Cabe recordar que el SD es el defecto congénito cuya frecuencia al nacimiento ha experimentado un descenso más acusado; y ello es debido a que existen planes de diagnóstico prenatal específicamente dirigidos a la detección del SD (especialmente enfocados a los grupos de mayor riesgo, es decir, a las madres de mayor edad). Y España es uno de los países donde menos niños y niñas con SD nacen en el mundo, lo cual merece una reflexión. Y más teniendo en cuenta que la calidad y la esperanza de vida de estos niños y niñas han cambiado radicalmente en las dos últimas décadas, alcanzándose mejor estado de salud, mayor grado de autonomía personal e integración en la comunidad. 

Porque para que cada niño o niña con SD tenga una vida plena y llena de posibilidades podemos ayudarle desde la familia, la sanidad, la educación y la sociedad. Nuestro afecto y dedicación va a hacer posible que descubra el mundo que le rodea y que desarrolle todas sus capacidades, pero además en nuestro entorno existen recursos que ayudarán a toda la familia. Y por ello cada 21 de marzo, Día Mundial del síndrome de Down, se nos recuerda que la vida va de calidad (de vida y de integración) y no de cantidad (de cromosomas). Y lo recordamos en esa fecha cada año, pero conviene hacerlo cada día. Porque en un mundo repleto de derechos y deberes para proteger al ecosistema, a la naturaleza y la vida animal… en un mundo global y más concienciado con la vida, no debiéramos pasar por alto que conceder el derecho a nacer a las personas con SD es un debate y una reflexión muy necesaria. Y a partir de ahí, potenciar sus capacidades y su dignidad. Eso sí que sería un mundo “de cine” y un mundo coherente. 

Pero mientras ese momento llega, cada uno debe aportar su grano de arena. Y el séptimo arte también lo ha hecho con sus historias y sus protagonistas alrededor del SD. Y hoy proponemos un viaje por 7 películas argumentales. Estas películas son, por orden cronológico de estreno: 

- El octavo día (Le huitième jour, Jaco Van Dormael, 1996), para admitir la importancia de ver las capacidades de las personas más allá se nuestro séptimo día. 

- León y Olvido (Xavier Bermúdez, 2004), para concienciarnos de que la vida no va de cromosomas. 

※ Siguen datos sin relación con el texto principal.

(* ===== verification/GoFloat.v ===== *)
(** * float64 as bits ([float64], [math])

    A [float64] is its 64-bit pattern.  Arithmetic goes through the Standard
    Library's [spec_float] with the precision and range of binary64; the bits
    of a NaN result, which the language leaves open, are those of [math.NaN]. *)
From Stdlib Require Import SpecFloat.
From S2P Require Import Prelude.

Definition prec : Z := 53.
Definition emax : Z := 1024.

(** [math.Float64frombits], [math.Float64bits]. *)
Definition float_of_bits (bits : Z) : spec_float :=
  let s := negb (bits / 2 ^ 63 mod 2 =? 0) in
  let e := bits / 2 ^ 52 mod 2 ^ 11 in
  let m := bits mod 2 ^ 52 in
  if e =? 0 then
    match m with Zpos p => S754_finite s p (-1074) | _ => S754_zero s end
  else if e =? 2047 then
    if m =? 0 then S754_infinity s else S754_nan
  else match m + 2 ^ 52 with Zpos p => S754_finite s p (e - 1075) | _ => S754_nan end.

Definition nan_bits : Z := 0x7FF8000000000001.

Definition bits_of_float (f : spec_float) : Z :=
  let sign s := if s : bool then 2 ^ 63 else 0 in
  match f with
  | S754_zero s => sign s
  | S754_infinity s => sign s + 2047 * 2 ^ 52
  | S754_nan => nan_bits
  | S754_finite s m e =>
      if Zpos m <? 2 ^ 52 then sign s + Zpos m
      else sign s + (e + 1075) * 2 ^ 52 + (Zpos m - 2 ^ 52)
  end.

(** ** Comparison *)

Definition IsNaN (a : Z) : bool :=
  match float_of_bits a with S754_nan => true | _ => false end.
Definition IsInf (a : Z) : bool :=
  match float_of_bits a with S754_infinity _ => true | _ => false end.

Definition fcompare (a c : Z) : option comparison := SFcompare (float_of_bits a) (float_of_bits c).
Definition flt (a c : Z) : bool := match fcompare a c with Some Lt => true | _ => false end.
Definition fgt (a c : Z) : bool := match fcompare a c with Some Gt => true | _ => false end.
Definition feq (a c : Z) : bool := match fcompare a c with Some Eq => true | _ => false end.

(** ** Arithmetic *)

Definition fop (op : Z → Z → spec_float → spec_float → spec_float) (a c : Z) : Z :=
  bits_of_float (op prec emax (float_of_bits a) (float_of_bits c)).
Definition fadd : Z → Z → Z := fop SFadd.
Definition fsub : Z → Z → Z := fop SFsub.
Definition fmul : Z → Z → Z := fop SFmul.
Definition fdiv : Z → Z → Z := fop SFdiv.

(** [float64(n)] of an integer, rounded to the nearest even. *)
Definition float_of_int (n : Z) : Z := bits_of_float (binary_normalize prec emax n 0 false).

(** [math.Mod]: the exact remainder with the sign of the first operand. *)
Definition Mod (a c : Z) : Z :=
  match float_of_bits a, float_of_bits c with
  | S754_nan, _ | _, S754_nan | S754_infinity _, _ | _, S754_zero _ => nan_bits
  | S754_zero _, _ | _, S754_infinity _ => a
  | S754_finite s m1 e1, S754_finite _ m2 e2 =>
      let e := Z.min e1 e2 in
      let r := (Zpos m1 * 2 ^ (e1 - e)) mod (Zpos m2 * 2 ^ (e2 - e)) in
      if r =? 0 then bits_of_float (S754_zero s)
      else bits_of_float (binary_normalize prec emax (if s : bool then - r else r) e s)
  end.

(** ** Lemmas *)

Lemma fcompare_swap a c : fcompare c a = CompOpp <$> fcompare a c.
Proof.
  unfold fcompare. destruct (float_of_bits a) as [[]|[]| |[] m1 e1], (float_of_bits c) as [[]|[]| |[] m2 e2];
    try done; cbn; rewrite (Z.compare_antisym e1 e2);
    change (Pos.compare_cont Eq m1 m2) with (Pos.compare m1 m2);
    change (Pos.compare_cont Eq m2 m1) with (Pos.compare m2 m1);
    rewrite ?(Pos.compare_antisym m1 m2);
    destruct (e1 ?= e2), (m1 ?= m2)%positive; done.
Qed.

Lemma fcompare_nan a c : fcompare a c = None ↔ IsNaN a = true ∨ IsNaN c = true.
Proof.
  unfold fcompare, IsNaN.
  destruct (float_of_bits a) as [[]|[]| |[] m1 e1], (float_of_bits c) as [[]|[]| |[] m2 e2]; cbn;
    repeat case_match; naive_solver.
Qed.

Lemma fcompare_refl a : IsNaN a = false → fcompare a a = Some Eq.
Proof.
  unfold fcompare, IsNaN. destruct (float_of_bits a) as [[]|[]| |[] m e]; try done; intros _; cbn;
    rewrite Z.compare_refl; by rewrite Pos.compare_cont_refl.
Qed.

Lemma flt_swap a c : flt a c = fgt c a.
Proof. unfold flt, fgt. rewrite (fcompare_swap c a). by destruct (fcompare c a) as [[]|]. Qed.

(** The pattern of a number is found again. *)
Lemma bits_of_float_of_bits z : is_u64 z → IsNaN z = false → bits_of_float (float_of_bits z) = z.
Proof.
  intros [Hlo Hhi] Hn. unfold IsNaN, float_of_bits in Hn. unfold float_of_bits.
  set (e := z / 2 ^ 52 mod 2 ^ 11) in *. set (m := z mod 2 ^ 52) in *.
  set (q := z / 2 ^ 63 mod 2).
  assert (Hz : z = q * 2 ^ 63 + e * 2 ^ 52 + m).
  { unfold q, e, m. change (2 ^ 63) with (2 ^ 52 * 2 ^ 11). rewrite <- Z.div_div by done.
    pose proof (Z.div_mod z (2 ^ 52)). pose proof (Z.div_mod (z / 2 ^ 52) (2 ^ 11)).
    assert (z / 2 ^ 52 / 2 ^ 11 < 2) by (rewrite Z.div_div by done; by apply Z.div_lt_upper_bound).
    assert (0 ≤ z / 2 ^ 52 / 2 ^ 11) by (apply Z.div_pos; [apply Z.div_pos|]; done).
    rewrite (Z.mod_small (z / 2 ^ 52 / 2 ^ 11) 2) by lia. lia. }
  assert (Hm : 0 ≤ m < 2 ^ 52) by (apply Z.mod_pos_bound; lia).
  assert (He : 0 ≤ e < 2 ^ 11) by (apply Z.mod_pos_bound; lia).
  assert (Hq : q = 0 ∨ q = 1) by (unfold q; pose proof (Z.mod_pos_bound (z / 2 ^ 63) 2); lia).
  assert (Hsign : ∀ s : bool, s = negb (q =? 0) → (if s then 2 ^ 63 else 0) = q * 2 ^ 63).
  { intros ? ->. by destruct Hq as [-> | ->]. }
  clearbody q e m. specialize (Hsign _ eq_refl).
  destruct (Z.eqb_spec e 0) as [->|].
  - destruct m as [|p|p]; cbn [bits_of_float]; rewrite ?Hsign; [lia| |lia].
    destruct (Z.ltb_spec (Zpos p) (2 ^ 52)); lia.
  - destruct (Z.eqb_spec e 2047) as [->|].
    + destruct (m =? 0) eqn:E; [|done]. apply Z.eqb_eq in E. cbn [bits_of_float]. rewrite Hsign. lia.
    + destruct (m + 2 ^ 52) as [|p|p] eqn:Hp; [lia| |lia]. cbn [bits_of_float]. rewrite Hsign.
      destruct (Z.ltb_spec (Zpos p) (2 ^ 52)); lia.
Qed.

(** 1, 2.5 and 0.1 + 0.2 as the machine has them. *)
Example float_examples :
  float_of_int 1 = 0x3FF0000000000000 ∧ fadd 0x3FB999999999999A 0x3FC999999999999A = 0x3FD3333333333334 ∧
  Mod (float_of_int (-7)) (float_of_int 3) = float_of_int (-1) ∧
  fdiv (float_of_int 5) (float_of_int 2) = 0x4004000000000000 ∧
  float_of_int (2 ^ 53 + 1) = float_of_int (2 ^ 53).
Proof. by vm_compute. Qed.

- Anita (Marcos Carnevale, 2009), para darnos cuenta lo que supone romper la dulce cotidianidad para las personas con síndrome de Down. 

- Colegas (Marcelo Galvão, 2012), para ver en cada uno de ellos a seres humanos “de cine” con deseos por cumplir. 

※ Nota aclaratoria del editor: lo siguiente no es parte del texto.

(* ===== verification/MblValue.v ===== *)
(** * MBL values (internal/types/types.go, internal/types/serialize.go)

    The values of MBL and their binary form, which is what the database stores
    and the protocol carries.  [any] is a Go [interface{}]: an MBL value, or a
    Go value that [CreateValue] makes one of.  A float64 is its bits, a map the
    list of its entries in the order an iteration over it takes.  Slices with
    bounds computed in 32 bits are written out: they can panic. *)
From S2P Require Import Prelude Utf8 GoTime GoFloat.

(** ** Data *)

Inductive any : Type :=
  | Text (value : list byte)
  | Number (bits : Z)
  | Time (timestamp : Timestamp) (precision : byte)
  | Money (amount : Z) (currencyCode : list byte)
  | Picture (width height : Z) (data : list byte)
  | Reference (attributeID : Z)
  | Nothing
  | Unknown (reason : list byte)
  | Anything
  | Boolean (value : bool)
  | List (elements : list any)
  | Record (fields : list (list byte * any))
  (* Go values: string, float64, the integer types, bool, nil, slices and maps
     of interfaces; others are known by what json.Marshal gives for them, and an
     object of a named type, a pointer say, by its type and address as well *)
  | GoString (value : list byte)
  | GoFloat64 (bits : Z)
  | GoInt (value : Z)
  | GoBool (value : bool)
  | GoNil
  | GoSlice (elements : list any)
  | GoMap (fields : list (list byte * any))
  | GoOther (json : res (list byte))
  | GoObject (type : string) (address : Z) (json : res (list byte)).

Definition TypeText : byte := Byte.x01.
Definition TypeNumber : byte := Byte.x02.
Definition TypeTime : byte := Byte.x03.
Definition TypeMoney : byte := Byte.x04.
Definition TypePicture : byte := Byte.x05.
Definition TypeReference : byte := Byte.x06.
Definition TypeBoolean : byte := Byte.x0a.
Definition TypeList : byte := Byte.x0b.
Definition TypeRecord : byte := Byte.x0c.
Definition TypeNothing : byte := Byte.xf0.
Definition TypeUnknown : byte := Byte.xf1.
Definition TypeAnything : byte := Byte.xf2.

Definition PrecisionYear : byte := Byte.x01.
Definition PrecisionMonth : byte := Byte.x02.
Definition PrecisionDay : byte := Byte.x03.
Definition PrecisionHour : byte := Byte.x04.
Definition PrecisionMinute : byte := Byte.x05.
Definition PrecisionSecond : byte := Byte.x06.
Definition PrecisionSubsecond : byte := Byte.x07.

(** ** Writing *)

(** The value [CreateValue] makes; nested values are left as they are. *)
Definition CreateValue (v : any) : res any :=
  match v with
  | GoString s => Ok (Text s)
  | GoFloat64 bits => Ok (Number bits)
  | GoInt n => Ok (Number (float_of_int n))
  | GoBool x => Ok (Boolean x)
  | GoNil | GoSlice _ | GoMap _ | GoOther _ | GoObject _ _ _ => Err "unsupported type"
  | _ => Ok v
  end.

(** [TypeTag] of the value made. *)
Definition TypeTag (v : any) : byte :=
  match v with
  | Text _ | GoString _ => TypeText
  | Number _ | GoFloat64 _ | GoInt _ => TypeNumber
  | Time _ _ => TypeTime
  | Money _ _ => TypeMoney
  | Picture _ _ _ => TypePicture
  | Reference _ => TypeReference
  | Unknown _ => TypeUnknown
  | Anything => TypeAnything
  | Boolean _ | GoBool _ => TypeBoolean
  | List _ => TypeList
  | Record _ => TypeRecord
  | Nothing | GoNil | GoSlice _ | GoMap _ | GoOther _ | GoObject _ _ _ => TypeNothing
  end.

(** A text after its length, the form of Text and Unknown. *)
Definition length_prefixed (s : list byte) : list byte := le 4 (len s) ++ s.
Definition Text_Serialize (s : list byte) : list byte := length_prefixed s.
Definition Number_Serialize (bits : Z) : list byte := le 8 bits.
Definition Time_Serialize (t : Timestamp) (precision : byte) : list byte :=
  le 8 (UnixMicro t) ++ [precision].

(** [[]byte(code)[:3]]: a shorter code is filled by the zeros of the buffer the
    conversion fills. *)
Definition currency_bytes (code : list byte) : list byte := take 3 (code ++ replicate 3 Byte.x00).

Definition Money_Serialize (amount : Z) (code : list byte) : list byte :=
  le 8 amount ++ currency_bytes code.
Definition Picture_Serialize (w h : Z) (data : list byte) : list byte := le 4 w ++ le 4 h ++ data.
Definition Reference_Serialize (id : Z) : list byte := le 8 id.
Definition Unknown_Serialize (reason : list byte) : list byte := length_prefixed reason.
Definition Boolean_Serialize (x : bool) : list byte := [if x then Byte.x01 else Byte.x00].

(** A nested value: tag, length, data. *)
Definition tagged (tag : byte) (data : list byte) : list byte := tag :: le 4 (len data) ++ data.

(** [Serialize] of the value that [CreateValue] makes. *)
Fixpoint Serialize (v : any) : list byte :=
  match v with
  | Text s | GoString s => Text_Serialize s
  | Number bits | GoFloat64 bits => Number_Serialize bits
  | GoInt n => Number_Serialize (float_of_int n)
  | Time t precision => Time_Serialize t precision
  | Money amount code => Money_Serialize amount code
  | Picture w h data => Picture_Serialize w h data
  | Reference id => Reference_Serialize id
  | Unknown reason => Unknown_Serialize reason
  | Boolean x | GoBool x => Boolean_Serialize x
  | List elements =>
      le 4 (len elements) ++
      concat (map (λ e, if is_ok (CreateValue e) then tagged (TypeTag e) (Serialize e) else [])
        elements)
  | Record fields =>
      le 4 (len fields) ++
      concat (map (λ '(key, e),
        if is_ok (CreateValue e) then
          let keyData := Text_Serialize key in
          le 4 (len keyData) ++ keyData ++ tagged (TypeTag e) (Serialize e)
        else []) fields)
  | Nothing | Anything | GoNil | GoSlice _ | GoMap _ | GoOther _ | GoObject _ _ _ => []
  end.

- Ghadi (Amin Dora, 2013), para entender que los hijos con síndrome de Down son verdaderos ángeles en muchas familias. 

- La historia de Jan (Bernardo Moll Otto, 2016), para respetar el valor de cada vida… incluso el de las vidas que van a ser tan importantes. 

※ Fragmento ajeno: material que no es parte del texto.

(* ===== verification/MblPath.v ===== *)
(** * Paths and agent types (internal/types/path.go, internal/types/agent.go)

    Paths of the database and of other meshes, mesh names, and the conversion of
    a bridge path to the path of the agent that represents the mesh.  Case
    mapping beyond ASCII is a table of the Go library, a variable here. *)
From S2P Require Import Prelude Utf8.

(** ** Agent types *)

Inductive AgentType := NodeAgent | MobileAgent.
#[global] Instance AgentType_eq_dec : EqDecision AgentType.
Proof. solve_decision. Defined.

Definition AgentType_String (a : AgentType) : list byte :=
  match a with NodeAgent => b "node" | MobileAgent => b "mobile" end.
(** [UnmarshalJSON] of the string the JSON holds. *)
Definition UnmarshalJSON (s : list byte) : res AgentType :=
  if bool_decide (s = b "node") then Ok NodeAgent
  else if bool_decide (s = b "mobile") then Ok MobileAgent
  else Err "invalid agent type".
Definition IsValid (a : AgentType) : bool := bool_decide (a = NodeAgent) || bool_decide (a = MobileAgent).
Definition CanReplicate (a : AgentType) : bool := bool_decide (a = MobileAgent).
Definition RequiresMeshStorage (a : AgentType) : bool := bool_decide (a = MobileAgent).

(** ** Paths *)

Inductive PathType := LocalPath | BridgePath | WorldPath | InvalidPath.
#[global] Instance PathType_eq_dec : EqDecision PathType.
Proof. solve_decision. Defined.

Abbreviation path := (list (list byte)).

Record ParsedPath := mkParsedPath {
  pp_Type : PathType;
  OriginalPath : path;
  MeshName : list byte;
  pp_LocalPath : path;
  pp_Error : option string
}.

Definition lower_letter (x : byte) : bool := between 0x61 0x7A (byte.unsigned x).
Definition upper_letter (x : byte) : bool := between 0x41 0x5A (byte.unsigned x).
Definition decimal_digit (x : byte) : bool := between 0x30 0x39 (byte.unsigned x).
Definition alphanumeric (x : byte) : bool := lower_letter x || upper_letter x || decimal_digit x.

(** The regular expression of mesh names: at least two characters, letters and
    digits at the ends, hyphens and underscores within. *)
Definition mesh_name_regex (s : list byte) : bool :=
  (2 <=? length s)%nat &&
  alphanumeric (default Byte.x00 (head s)) && alphanumeric (default Byte.x00 (last s)) &&
  forallb (λ x, alphanumeric x || bool_decide (x = Byte.x5f) || bool_decide (x = Byte.x2d)) s.

Definition reserved_mesh_names : list (list byte) :=
  [ b "local"; b "localhost"; b "world"; b "global"; b "system"; b "admin"; b "root"; b "default";
    b "main"; b "primary"; b "secondary"; b "backup"; b "test"; b "testing"; b "dev";
    b "development"; b "prod"; b "production"; b "staging"; b "debug"; b "null"; b "undefined";
    b "unknown"; b "standalone" ].
Definition reserved_components : list (list byte) := [ []; b "."; b ".."; b "my"; b "world" ].

Definition isReservedComponent (component : list byte) : bool :=
  existsb (λ r, bool_decide (component = r)) reserved_components.

Section paths.
Context (ToLower ToUpper : list byte → list byte).

Definition isReservedMeshName (meshName : list byte) : bool :=
  existsb (λ r, bool_decide (ToLower meshName = r)) reserved_mesh_names.

Definition IsValidMeshName (meshName : list byte) : bool :=
  if bool_decide (meshName = []) then false
  else if (length meshName <? 2)%nat || (63 <? length meshName)%nat then false
  else if isReservedMeshName meshName then false
  else mesh_name_regex meshName.

Definition invalid_path (p : path) (error : string) : ParsedPath :=
  mkParsedPath InvalidPath p [] [] (Some error).

Definition parseBridgePath (p : path) : ParsedPath :=
  match p with
  | _ :: meshName :: localPath =>
      if negb (IsValidMeshName meshName) then invalid_path p "invalid mesh name in bridge path"
      else mkParsedPath BridgePath p meshName localPath None
  | _ => invalid_path p "bridge path too short"
  end.
Definition parseWorldPath (p : path) : ParsedPath := mkParsedPath WorldPath p [] p None.
Definition parseLocalPath (p : path) : ParsedPath :=
  if existsb isReservedComponent p then invalid_path p "path contains reserved component"
  else mkParsedPath LocalPath p [] p None.

Definition ParsePath (p : path) : ParsedPath :=
  match p with
  | [] => invalid_path p "empty path"
  | first :: _ =>
      if bool_decide (first = b "my") then parseBridgePath p
      else if bool_decide (first = b "world") then parseWorldPath p
      else parseLocalPath p
  end.

Definition ConvertBridgePathToAgentPath (p : path) (bridgeIdentityID : list byte) : res path :=
  let parsed := ParsePath p in
  if negb (bool_decide (pp_Type parsed = BridgePath)) then Err "not a bridge path" else
  match pp_Error parsed with
  | Some e => Err e
  | None => Ok ([b "world"; b "agent"; bridgeIdentityID] ++ pp_LocalPath parsed)
  end.
Definition GetMeshNameFromBridgePath (p : path) : res (list byte) :=
  let parsed := ParsePath p in
  if negb (bool_decide (pp_Type parsed = BridgePath)) then Err "not a bridge path" else
  match pp_Error parsed with
  | Some e => Err e
  | None => Ok (MeshName parsed)
  end.

Definition is_type (t : PathType) (p : path) : bool :=
  bool_decide (pp_Type (ParsePath p) = t) && bool_decide (pp_Error (ParsePath p) = None).
Definition IsBridgePath : path → bool := is_type BridgePath.
Definition IsLocalPath : path → bool := is_type LocalPath.
Definition IsWorldPath : path → bool := is_type WorldPath.
Definition ValidatePath (p : path) : option string := pp_Error (ParsePath p).

Definition hyphen_or_alphanumeric (x : byte) : bool := alphanumeric x || bool_decide (x = Byte.x2d).
Definition isAlphanumericWithHyphens (s : list byte) : bool := forallb hyphen_or_alphanumeric s.
Definition hex_digit_or_hyphen (x : byte) : bool :=
  decimal_digit x || between 0x61 0x66 (byte.unsigned x) || between 0x41 0x46 (byte.unsigned x) ||
  bool_decide (x = Byte.x2d).

Definition isLikelyIdentity (component : list byte) : bool :=
  if (length component <? 8)%nat then false else
  let hasHyphen := contains component (b "-") in
  let hasMixedCase := negb (bool_decide (ToLower component = component)) &&
                      negb (bool_decide (ToUpper component = component)) in
  let isHexLike := forallb hex_digit_or_hyphen component in
  (hasHyphen && isAlphanumericWithHyphens component) || isHexLike || hasMixedCase.

Fixpoint NormalizePath (p : path) : path :=
  match p with
  | [] => []
  | component :: p =>
      let component := TrimSpace component in
      if bool_decide (component = []) then NormalizePath p
      else (if isLikelyIdentity component then component else ToLower component) :: NormalizePath p
  end.

Definition FormatPath (p : path) : list byte := Join p (b ".").
Definition ParsePathString (s : list byte) : path :=
  if bool_decide (s = []) then [] else split_byte s Byte.x2e.

(** ** Lemmas *)

(** What a path is parsed to, in one place. *)
Lemma ParsePath_spec p :
  ParsePath p =
  match p with
  | [] => invalid_path [] "empty path"
  | first :: rest =>
      if bool_decide (first = b "my") then
        match rest with
        | mesh :: local =>
            if IsValidMeshName mesh then mkParsedPath BridgePath p mesh local None
            else invalid_path p "invalid mesh name in bridge path"
        | [] => invalid_path p "bridge path too short"
        end
      else if bool_decide (first = b "world") then mkParsedPath WorldPath p [] p None
      else if existsb isReservedComponent p then invalid_path p "path contains reserved component"
      else mkParsedPath LocalPath p [] p None
  end.
Proof.
  destruct p as [|first rest]; [done|]. unfold ParsePath, parseBridgePath, parseLocalPath.
  case_bool_decide; [|done]. destruct rest as [|mesh local]; [done|].
  by destruct (IsValidMeshName mesh).
Qed.

(** A path joined and split again, when no component holds a dot. *)
Lemma split_join (p : path) : p ≠ [] → Forall (λ c, Byte.x2e ∉ c) p →
  split_byte (Join p (b ".")) Byte.x2e = p.
Proof.
  assert (Hone : ∀ c rest, Byte.x2e ∉ c →
    split_byte (c ++ Byte.x2e :: rest) Byte.x2e = c :: split_byte rest Byte.x2e ∧
    split_byte c Byte.x2e = [c]).
  { intros c rest. induction c as [|x c IH]; intros Hc; [cbn; by rewrite bool_decide_true|].
    apply not_elem_of_cons in Hc as [Hx Hc]. destruct (IH Hc) as [E1 E2].
    cbn. rewrite E1, E2, bool_decide_false by congruence. done. }
  intros Hp Hall. induction Hall as [|c p Hc Hall IH]; [done|].
  destruct p as [|c' p]; [by apply (Hone c [])|].
  change (Join (c :: c' :: p) (b ".")) with (c ++ Byte.x2e :: Join (c' :: p) (b ".")).
  rewrite (proj1 (Hone c _ Hc)). by rewrite IH.
Qed.

(** The path of an agent is a world path, and the rest of a bridge path survives. *)
Lemma bridge_path_converts p id : IsBridgePath p = true →
  ∃ mesh local, p = b "my" :: mesh :: local ∧
    GetMeshNameFromBridgePath p = Ok mesh ∧ IsValidMeshName mesh = true ∧
    ConvertBridgePathToAgentPath p id = Ok (b "world" :: b "agent" :: id :: local) ∧
    IsWorldPath (b "world" :: b "agent" :: id :: local) = true.
Proof.
  unfold IsBridgePath, is_type. rewrite andb_true_iff, !bool_decide_eq_true. intros [Ht He].
  unfold GetMeshNameFromBridgePath, ConvertBridgePathToAgentPath. rewrite He, bool_decide_true by done.
  cbn [negb]. rewrite ParsePath_spec in *. destruct p as [|first rest]; [done|].
  case_bool_decide as Hmy; [subst|by repeat case_match].
  destruct rest as [|mesh local]; [done|]. destruct (IsValidMeshName mesh) eqn:Hm; [|done].
  by exists mesh, local.
Qed.
End paths.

- Mi hermano persigue dinosaurios (Mio fratello rincorre i dinosauri, Stefano Cipani, 2019), para percibir las vivencias de los hermanos y la importancia de su apoyo. 

Siete películas argumentales para reivindicar que la vida no va de cromosomas, sino de amor, convivencia, respeto, comprensión, integración… y tantos otros valores positivos para intentar un mundo mejor.